Strawberry Scones

Last Friday I made scones from fresh-picked strawberries. They were delicious. A little different from what I thought they would be based on the recipe, but delicious nonetheless. I got the recipe from one of my favorite food blogs: I always love reading the posts and especially looking at the pictures, but this is the first thing that I have tried from this blog. I love how the author give step-by-step picture instructions for her recipes.

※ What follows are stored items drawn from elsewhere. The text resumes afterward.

(* ===== verification/Json.v ===== *)
(** * JSON documents and serde's representations

    The IPC protocol and the stored files of the service are JSON (or TOML)
    documents written and read by code that serde derives from the type
    declarations and their attributes. A document is a [value]; a type with a
    derived [Serialize] and [Deserialize] is an instance of [Serde]. The
    functions below are serde's documented representations of the attributes
    the sources use: structs, unit variants, internally and adjacently tagged
    enums, optional and defaulted fields. Readers are given for these
    representations only; serde's positional form of structs is not used by
    the program. Printing and parsing text is the crate's ([JsonText]). *)

From S2P Require Import Prelude.

(** ** Documents *)

(** The three kinds of serde_json's [Number]; a float is kept as its text. *)
Inductive number : Set :=
  | PosInt (n : Z)
  | NegInt (n : Z)
  | Float (text : string).

(** An object keeps its entries in the order of the document. *)
Inductive value : Set :=
  | Null
  | Bool (b : bool)
  | Number (n : number)
  | Str (s : string)
  | Array (elems : list value)
  | Object (entries : list (string * value)).

(** ** The traits *)

Class Serde (T : Type) : Type := {
  to_value : T → value;
  from_value : value → option T;
}.

(** What a type's derived code promises for the values in [wf]: they are read
    back, and are not written as [null] (which an [Option] would take for
    [None]). *)
Class SerdeLaws (T : Type) {S : Serde T} (wf : T → Prop) : Prop := {
  from_to_value : ∀ x, wf x → from_value (to_value x) = Some x;
  to_value_not_null : ∀ x, wf x → to_value x ≠ Null;
}.

Arguments SerdeLaws T {S} wf : assert.

(** ** Scalars, options, lists *)

#[global] Instance Serde_bool : Serde bool := {|
  to_value := Bool;
  from_value v := match v with Bool b => Some b | _ => None end |}.

#[global] Instance Serde_string : Serde string := {|
  to_value := Str;
  from_value v := match v with Str s => Some s | _ => None end |}.

(** [serde_json::Value] itself. *)
#[global] Instance Serde_value : Serde value := {|
  to_value := λ v, v;
  from_value := Some |}.

(** [uN]: a non-negative integer in range. *)
Definition Serde_uint (w : Z) : Serde Z := {|
  to_value n := Number (PosInt n);
  from_value v :=
    match v with
    | Number (PosInt n) => if decide (uint w n) then Some n else None
    | _ => None
    end |}.

#[global] Instance Serde_option {T} `{Serde T} : Serde (option T) := {|
  to_value o := match o with Some x => to_value x | None => Null end;
  from_value v := match v with Null => Some None | _ => Some <$> from_value v end |}.

#[global] Instance Serde_list {T} `{Serde T} : Serde (list T) := {|
  to_value l := Array (to_value <$> l);
  from_value v := match v with Array l => mapM from_value l | _ => None end |}.

#[global] Instance Serde_unit : Serde () := {|
  to_value _ := Null;
  from_value v := match v with Null => Some () | _ => None end |}.

(** [HashMap<K, V>]: an object; of a repeated key the last value stays. *)
Definition Serde_map {K V} `{Countable K} (key : K → string) (unkey : string → option K)
    (S : Serde V) : Serde (gmap K V) := {|
  to_value m := Object (prod_map key to_value <$> map_to_list m);
  from_value v :=
    match v with
    | Object entries =>
        l ← mapM (λ e : string * value, k ← unkey e.1; x ← from_value e.2; Some (k, x)) entries;
        Some (foldl (λ m e, <[e.1 := e.2]> m) ∅ l)
    | _ => None
    end |}.

(** ** Structs *)

(** The value of a field: [None] when the document repeats it, which is an
    error; [Some None] when it is absent. *)
Fixpoint lookup_field (name : string) (entries : list (string * value)) :
    option (option value) :=
  match entries with
  | [] => Some None
  | (k, v) :: entries =>
      match lookup_field name entries with
      | Some None => Some (if String.eqb k name then Some v else None)
      | Some (Some v') => if String.eqb k name then None else Some (Some v')
      | None => None
      end
  end.

(** A required field. *)
Definition field {T} (S : Serde T) (name : string) (entries : list (string * value)) : option T :=
  o ← lookup_field name entries;
  v ← o;
  from_value v.

(** A field that is [default] when absent: [#\[serde(default)\]], and any field
    of type [Option]. *)
Definition field_or {T} (S : Serde T) (default : T) (name : string)
    (entries : list (string * value)) : option T :=
  o ← lookup_field name entries;
  match o with
  | Some v => from_value v
  | None => Some default
  end.

Definition entries_of (v : value) : option (list (string * value)) :=
  match v with Object entries => Some entries | _ => None end.

(** ** Enums *)

(** Unit variants under their wire names. *)
Fixpoint find_variant {T} (name : string) (l : list (string * T)) : option T :=
  match l with
  | [] => None
  | (k, x) :: l => if String.eqb k name then Some x else find_variant name l
  end.

Definition Serde_unit_enum {T} (name : T → string) (variants : list (string * T)) : Serde T := {|
  to_value x := Str (name x);
  from_value v :=
    match v with
    | Str s | Object [(s, Null)] => find_variant s variants
    | _ => None
    end |}.

(** The same with a variant for every other name: [#\[serde(other)\]]. *)
Definition Serde_other_enum {T} (name : T → string) (other : T) (variants : list (string * T)) :
    Serde T := {|
  to_value x := Str (name x);
  from_value v :=
    match v with
    | Str s | Object [(s, Null)] => Some (default other (find_variant s variants))
    | _ => None
    end |}.

(** [#\[serde(tag = .., content = ..)\]]: the name and the data side by side;
    a unit variant has no data. *)
Definition adjacent (tag content name : string) (data : option value) : value :=
  Object ((tag, Str name) :: match data with Some v => [(content, v)] | None => [] end).

Definition adjacent_parts (tag content : string) (v : value) : option (string * option value) :=
  entries ← entries_of v;
  name ← field Serde_string tag entries;
  data ← lookup_field content entries;
  Some (name, data).

Definition newtype_variant {T U} (S : Serde T) (c : T → U) (data : option value) : option U :=
  v ← data;
  c <$> from_value v.

Definition unit_variant {U} (c : U) (data : option value) : option U :=
  match data with
  | None | Some Null => Some c
  | Some _ => None
  end.

(** [#\[serde(tag = ..)\]]: the name among the fields of the variant. *)
Definition internal (tag name : string) (fields : list (string * value)) : value :=
  Object ((tag, Str name) :: fields).

Definition internal_parts (tag : string) (v : value) :
    option (string * list (string * value)) :=
  entries ← entries_of v;
  name ← field Serde_string tag entries;
  Some (name, List.filter (λ e, negb (String.eqb e.1 tag)) entries).

(** A variant that holds a struct has the struct's fields beside the name; a
    unit variant ignores them. *)
Definition fields_of (v : value) : list (string * value) := default [] (entries_of v).

Definition internal_newtype {T U} (S : Serde T) (c : T → U) (fields : list (string * value)) :
    option U := c <$> from_value (Object fields).

Definition internal_unit {U} (c : U) (_ : list (string * value)) : option U := Some c.

(** [#\[serde(untagged)\]] with two variants: the first that fits. *)
Definition untagged {T} (a b : option T) : option T :=
  match a with Some x => Some x | None => b end.

(** ** Text

    [serde_json::to_string] and [from_str], and the codec that frames a
    document as one line. *)

Class JsonText : Type := {
  text : Type;
  to_text : value → text;
  from_text : text → option value;
}.

Class JsonTextLaws {JT : JsonText} : Prop := {
  from_to_text : ∀ v, from_text (to_text v) = Some v;
}.

Arguments JsonTextLaws : clear implicits.

Definition value_text : JsonText := {| text := value; to_text := λ v, v; from_text := Some |}.

Lemma value_text_laws : JsonTextLaws value_text.
Proof. by split. Qed.

(** ** Laws of the representations *)

#[global] Instance Serde_bool_laws : SerdeLaws bool (λ _, True).
Proof. by split. Qed.

#[global] Instance Serde_string_laws : SerdeLaws string (λ _, True).
Proof. by split. Qed.

#[global] Instance Serde_value_laws : SerdeLaws value (λ v, v ≠ Null).
Proof. by split. Qed.

#[global] Instance Serde_uint_laws w : @SerdeLaws Z (Serde_uint w) (uint w).
Proof. split; [|done]. intros x Hx. cbn. by rewrite decide_True. Qed.

Lemma from_to_option {T} {S : Serde T} wf `{!SerdeLaws T wf} (o : option T) :
  from_option wf True o → from_value (to_value o) = Some o.
Proof.
  intros Hwf. destruct o as [x|]; [|done]. cbn in Hwf |- *.
  pose proof (to_value_not_null x Hwf). rewrite (from_to_value x) by done.
  by destruct (to_value x).
Qed.

#[global] Instance Serde_list_laws {T} {S : Serde T} wf `{!SerdeLaws T wf} :
  SerdeLaws (list T) (Forall wf).
Proof.
  split; [|done]. intros l Hl. cbn. induction Hl as [|x l Hx Hl IH]; [done|].
  cbn. rewrite (from_to_value x) by done. cbn. by rewrite IH.
Qed.

Lemma unit_enum_laws {T} (name : T → string) variants :
  (∀ x, find_variant (name x) variants = Some x) →
  @SerdeLaws T (Serde_unit_enum name variants) (λ _, True).
Proof. intros Hn. split; [|done]. intros x _. apply Hn. Qed.

Lemma other_enum_laws {T} (name : T → string) other variants :
  (∀ x, find_variant (name x) variants = Some x) →
  @SerdeLaws T (Serde_other_enum name other variants) (λ _, True).
Proof. intros Hn. split; [|done]. intros x _. cbn. by rewrite Hn. Qed.

Lemma foldl_insert_list_to_map {K V} `{Countable K} (l : list (K * V)) (m : gmap K V) :
  NoDup l.*1 → (∀ k, k ∈ l.*1 → m !! k = None) →
  foldl (λ m e, <[e.1 := e.2]> m) m l = list_to_map l ∪ m.
Proof.
  revert m. induction l as [|[k x] l IH]; intros m Hd Hm; cbn; [by rewrite (left_id_L ∅ (∪))|].
  apply NoDup_cons in Hd as [Hk Hd]. rewrite IH; [| done |].
  - rewrite <-insert_union_r by (by apply not_elem_of_list_to_map). by rewrite insert_union_l.
  - intros k' Hk'. cbn in *. rewrite lookup_insert_ne by (intros ->; done). apply Hm. by right.
Qed.

Lemma Serde_map_laws {K V} `{Countable K} (key : K → string) (unkey : string → option K)
    {S : Serde V} wf `{!SerdeLaws V wf} :
  (∀ k, unkey (key k) = Some k) →
  @SerdeLaws (gmap K V) (Serde_map key unkey S) (map_Forall (λ _, wf)).
Proof.
  intros Hk. split; [|done]. intros m Hm. cbn [to_value from_value Serde_map].
  assert (mapM (λ e : string * value, k ← unkey e.1; x ← from_value e.2; Some (k, x))
    (prod_map key to_value <$> map_to_list m) = Some (map_to_list m)) as ->.
  { apply mapM_Some, Forall2_fmap_l, Forall_Forall2_diag, Forall_forall. intros [k x] Hin.
    apply elem_of_map_to_list in Hin. cbn. rewrite Hk. cbn.
    by rewrite (from_to_value x) by (by eapply Hm). }
  cbn. f_equal. rewrite foldl_insert_list_to_map; [| apply NoDup_fst_map_to_list | set_solver].
  by rewrite list_to_map_to_list, (right_id_L ∅ (∪)).
Qed.

#[global] Instance Serde_string_map_laws {V} {S : Serde V} wf `{!SerdeLaws V wf} :
  @SerdeLaws (gmap string V) (Serde_map (λ s, s) Some S) (map_Forall (λ _, wf)).
Proof. by apply (Serde_map_laws (λ s : string, s) Some wf). Qed.

(** ** Proofs for derived code *)

(** The ranges of the fields, from those of the whole. *)
Ltac serde_side :=
  match goal with
  | |- True => exact I
  | |- Forall (λ _, True) _ => apply Forall_true; done
  | |- map_Forall (λ _ _, True) _ => by intros ???
  | |- from_option (λ _, True) True ?o => by destruct o
  | |- from_option (Forall (λ _, True)) True ?o => by destruct o; [apply Forall_true|]
  | |- _ => tauto
  end.

(** Take a derived reader applied to a derived document apart, field by
    field. *)
Ltac serde_fields :=
  unfold field, field_or;
  cbn [entries_of mbind option_bind lookup_field String.eqb Ascii.eqb Bool.eqb];
  repeat (first
    [ rewrite from_to_value by serde_side
    | rewrite (from_to_option _) by serde_side ];
    cbn [mbind option_bind fmap option_fmap option_map]).

(** Unfold the reader and the writer of the type at hand, no other. *)
Ltac serde_unfold :=
  match goal with
  | |- @from_value _ ?S _ = _ => unfold S
  end;
  cbn [to_value from_value];
  try match goal with
  | |- ?f (?g _) = _ => unfold f, g
  end.

(** A tagged enum: its writer and reader go through the parts of a tagged
    document. *)
Ltac serde_variant :=
  serde_unfold;
  unfold adjacent_parts, adjacent, internal_parts, internal, newtype_variant, unit_variant,
    internal_newtype, internal_unit;
  serde_fields;
  cbn [from_value to_value Serde_string find_variant String.eqb Ascii.eqb Bool.eqb mbind option_bind];
  serde_fields; try reflexivity.

Ltac serde_struct :=
  split; [|done];
  let x := fresh "x" in let Hwf := fresh "Hwf" in
  intros x Hwf; serde_unfold;
  try (match type of Hwf with ?w _ => unfold w in Hwf end);
  serde_fields; by destruct x.

Ltac serde_enum :=
  split; [|by intros []]; let Hwf := fresh "Hwf" in intros [] Hwf; serde_variant.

I used fresh-picked strawberries for these scones and I want to encourage you to do the same. The best part of the scones are the gooey, melted strawberries in each bite. This recipe will be the most successful if you use very ripe, preferebly small berries. Visit your local farmer’s market or berry farm to get your hands on fresh berries. Visit this link for some of the farmer’s markets in Minnesota

I made two batches of the recipe. The first used margerine and the second used butter. They were both different textures, but one wasn’t neccessarily better than the other. The margerine version was more fluffy and cake-like. The scones also spread out more and were flatter. The butter version had a more biscuit-like texture, and turned out a little taller. The bottom line is that either type of fat works. Just use what you have in your cupboard.



Strawberries and Cream Scones

2 1/4 cups all-purpose flour

1 tablespoon baking powder

1/4 cup granulated sugar

1/2 teaspoon table salt

6 tablespoons cold, unsalted butter (or margrine–I used I Can’t Believe It’s Not Butter. See my results above)

1 cup (or a little more) chopped very ripe (preferebly fresh) strawberries

1 cup milk



Preheat oven to 425 degrees. Spray a baking sheet with cooking spray.

Stir together flour, baking powder, sugar and salt until combined. Add butter by cutting it into the flour mixture with a pastry blender, mixing it in until the butter is evenly distributed, but still in pea-sized chunks.

Using a spatula or large spoon, very gently stir in the strawberries so that they are coated by the flour mixture, but aren’t crushed. Stir most of the milk. You may not want to add  the last 1-2 tablespoons until you see how moist the dough is. If it seems extremely sticky, don’t add the last of the milk.

Using a large spoon, scoop the batter onto the baking sheet. Try to drop the dough onto the sheet in round clumps (if your dough is too flat to begin with, it will spread out into pancake-biscuits.) Leave 2 inches of space between the scones because they will rise and expand.

Bake for 12-15 minutes. Let them sit for a few minutes before you remove them from the pan to cool. They are best served warm, but they are also delicious served cold.